La Mer has signed celebrity aesthetician Georgia Louise as global skin-care adviser — and together, they're going to the Oscars.
On Feb. 22 the brand and Louise are providing an exclusive treatment she has designed for a handful of guests. And on Feb. 21, La Mer will be in the Oscars Suite. It's all a part of the brand's plan to get in front of more eyes, including the celebrity kind.
Historically, La Mer has not been a marketing machine. The brand long relied on word of mouth for sales, but in recent years, has modernized marketing to include influencers, makeup artists and celebrity relationships. Louise, who has more than 36,000 followers on Instagram and counts Emily Blunt, Anne Hathaway, Emma Stone and Emilia Clarke as clients, joins the brand after makeup artists Patrick Ta and Mary Phillips, who serve as ambassadors.

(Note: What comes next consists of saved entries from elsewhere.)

Lemma migrate g existing target :
  migration g existing target →
  ∃ g', create_initial_tables g (compare existing target false) = inl g' ∧
    ∀ o, o ∈ target → ∃ o', object_schema_of_table g' (class_name o) (table_for o) = inl o' ∧
      unindexed <$> columns_of present o' = unindexed <$> columns_of wanted o ∧
      ∀ n, columns_of present o' !! n = columns_of wanted o !! n ∨
        (sync_enabled = true ∧ ¬ has_class existing (class_name o) ∧
         ∃ k, ObjectSchema.primary_key_property o = Some k ∧ prop_name k = n).
Proof.
  intros M. destruct (mi_target _ _ _ M) as (Hst&Hok&Hne).
  pose proof (so_sorted _ _ (mi_existing _ _ _ M)) as Hse.
  destruct (compare_shape existing target) as (l&->&Hshape&Hperm).
  unfold create_initial_tables. rewrite fold_result_app. destruct (new_tables g existing target M) as (g1&Heq&T).
  fold (news existing target). rewrite Heq. cbn [mbind Result_bind].
  pose proof (λ z, pair_runs g g1 existing target l z M T Hshape Hperm) as Hrun.
  assert (c_primaryKeyTableName ∈ tables g1) as Hpk
    by (apply (tsm_tables _ _ _ T); right; apply M).
  destruct (run_changes local_file l g1) as (g'&->&Htab&Hent&Hcol).
  - by eapply changes_have_tables.
  - done.
  - intros n. destruct (decide (n ∈ pair_name <$> zip_matching target existing)) as [Hin|Hn].
    + apply list_elem_of_fmap in Hin as (z&->&Hz). by apply (Hrun z).
    + pose proof (about_perm_class n _ _ Hperm) as Hp.
      rewrite (about_contributions_none target existing) in Hp; [|intros q; by apply zip_matching_spec|done].
      apply Permutation_nil_r in Hp as ->. done.
  - exists g'. split; [done|]. intros o Ho.
    assert (table_for o ∈ tables g') as Ht.
    { rewrite Htab. eapply target_table; [exact M|exact T|]. by apply list_elem_of_fmap_2. }
    destruct (decide (Exists (λ e, class_name e = class_name o) existing)) as [Hex|Hno].
    + apply Exists_exists in Hex as (e&He&Hname). assert (has_class existing (class_name o)) as Hc by (by exists e).
      destruct (Hrun (Some o, Some e)) as [_ Hstand]; [by apply zip_matching_spec|]. simpl in Hstand.
      rewrite <-Hent in Hstand. destruct (read_back g' (class_name o) (columns_of wanted o) Ht) as (o'&Ho'&Hm); [|exact Hstand|].
      * apply Hcol. rewrite (existing_columns g g1 existing target _ M T Hc).
        apply (proj2 (mi_file _ _ _ M)); [by eapply has_class_table|]. rewrite Forall_forall in Hne.
        apply object_type_of_class. by apply Hne.
      * exists o'. split; [done|]. rewrite Hm. split; [done|]. by left.
    + assert (¬ has_class existing (class_name o)) as Hn.
      { intros (e&He&E). apply Hno, Exists_exists. by exists e. }
      destruct (Hrun (Some o, None)) as [_ [b Hstand]]; [by apply zip_matching_spec|]. simpl in Hstand.
      rewrite <-Hent in Hstand. destruct (read_back g' (class_name o) (new_columns o b) Ht) as (o'&Ho'&Hm); [|exact Hstand|].
      * apply Hcol. apply (tsm_born _ _ _ T). by apply elem_of_news.
      * exists o'. split; [done|]. rewrite Hm. pose proof (proj1 (Forall_forall _ _) Hok o Ho) as Hco.
        destruct (new_columns_wanted _ o b Hco) as [Hun Hix]. split; [done|]. intros n. destruct (Hix n) as [|[? ?]]; auto.
Qed.
End Initial.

As part of the partnership with La Mer, Louise will carry products from the brand, including The Concentrate and Crème, at her Upper East Side Atelier (and at her Los Angeles Atelier when it opens in June). She'll also work with La Mer to develop treatments and counter-service protocols. Louise is expected to make appearances in Europe and Asian markets as part of the partnership, as well as Saks Fifth Avenue and Bergdorf Goodman, where La Mer is opening two treatment rooms.
"To be able to lean on them as partners and together create incredible treatments is at the heart of this partnership," Louise said. She and the brand have partnered to create a facial that includes light and sound — key elements in the development of La Mer's signature Miracle Broth ingredient — into facial treatments. The Oscar treatments Louise is doing, for example, will include red and blue LED lights, coupled with a massage technique, oxygen treatment and the use of La Mer products, Louise said.

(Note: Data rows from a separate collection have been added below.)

Lemma callbacks_delivered_witness :
  idle three ∧ ∃ n', invoke_callbacks busy 1 4 0 (three, []) =
    Some (n', [(mkRegistration 10 0, 0%nat); (mkRegistration 11 1, 0%nat)]) ∧
    m_callbacks n' = [mkRegistration 13 3] ∧ m_next_token n' = 4 ∧ m_callback_index n' = npos.
Proof.
  split; [by_decision|].
  apply (callbacks_delivered three busy 0 0 []); by_decision.
Defined.

(** A callback that adds a callback and removes it again, while it is
    called, makes the round end early: [remove_callback] counts the new
    callback among those of the round, and the second callback is not told of
    the change. *)
Theorem added_and_removed_ends_round :
  let behaviour c change := if (fn c =? 10)%nat then [Add 13; Remove 3] else [] in
  (∃ n', invoke_callbacks behaviour 1 5 0 (three, []) =
     Some (n', [(mkRegistration 10 0, 0%nat); (mkRegistration 11 1, 0%nat)])) ∧
  (deliver behaviour 0 (m_callbacks three) (m_callbacks three, m_next_token three)).1 = m_callbacks three.
Proof. split; [eexists|]; by vm_compute. Qed.

(** A callback that causes another change and then removes itself: the
    index of the round is lost in the nested round, the first callback is told
    of the first change twice and never of the second. *)
Theorem nested_change_repeats :
  let behaviour c change :=
    match fn c, change with 11%nat, 0%nat => [Invoke 1; Remove 1] | _, _ => [] end in
  ∃ n', invoke_callbacks behaviour 2 5 0 (three, []) =
    Some (n', [(mkRegistration 10 0, 0%nat); (mkRegistration 11 1, 0%nat); (mkRegistration 12 2, 1%nat);
               (mkRegistration 10 0, 0%nat); (mkRegistration 12 2, 0%nat)]).
Proof. eexists. by vm_compute. Qed.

The brand sent Oscar nominees in the best actor, best actress and best director categories the Crème in its largest size, personalized with Swarovski crystals.
"We're not a brand that does things broadly," said Kendal Ascher, vice president and general manager of La Mer North America. "It's not 'cater to the masses and try to get share of market and volume,' it's 'love the customers you have and really spoil and pamper them so they feel like they're part of a club.'"
The Oscars fanfare coincides with La Mer's relaunch of The Concentrate — its quiet hero product. Most people know the brand for its luxury moisturizer, Crème de la Mer, which retails for $325 for 2 ounces (the size sent to the Oscar nominees retails for $2,160). But The Concentrate, launched in 2003, is a sleeper hit, according to Ascher, who said it is in the company's top five stockkeeping units.
"It's the quiet cult product that everybody uses, but nobody knows unless somebody tells you about it," he said.
That under-the-radar status exists because The Concentrate, $370 for 1 oz., has never been the focus of brand advertising efforts. But this spring, that is changing, and a reformulated version of The Concentrate will hit the market March 1. Industry sources estimate that with marketing efforts behind it, The Concentrate could do about $40 million in North American retail sales in one year.
"We added in a new stabilizing ferment to the product which helps to rebalance and center your skin and make it stronger," Ascher said. "That became the new proposition for the product, thus the reason we put it in a new package and we decided to put effort behind it from a sampling and digital media perspective."
The packaging includes a kelp-shaped topper, a reference to the brand's Miracle Broth hero ingredient, which comes from kelp. The relaunch includes a marketing campaign that will seed product with about 300 influencers of different levels.
For La Mer, that influencer program and partnership with Louise come as the brand looks to broaden its reach to younger consumers. La Mer dominates the luxury skin-care market in the U.S. and sells its full range through its department store partners, but has also started experimenting with Sephora, for example, where it's finding an average customer of age 34. It's also started to create smaller (less expensive) sizes of products, which are luring first-timers to the line.
The bestseller is the 15-ml. $85 Crème, according to the brand. And at Sephora, "the second product they buy is a full-priced eye cream," Asher added.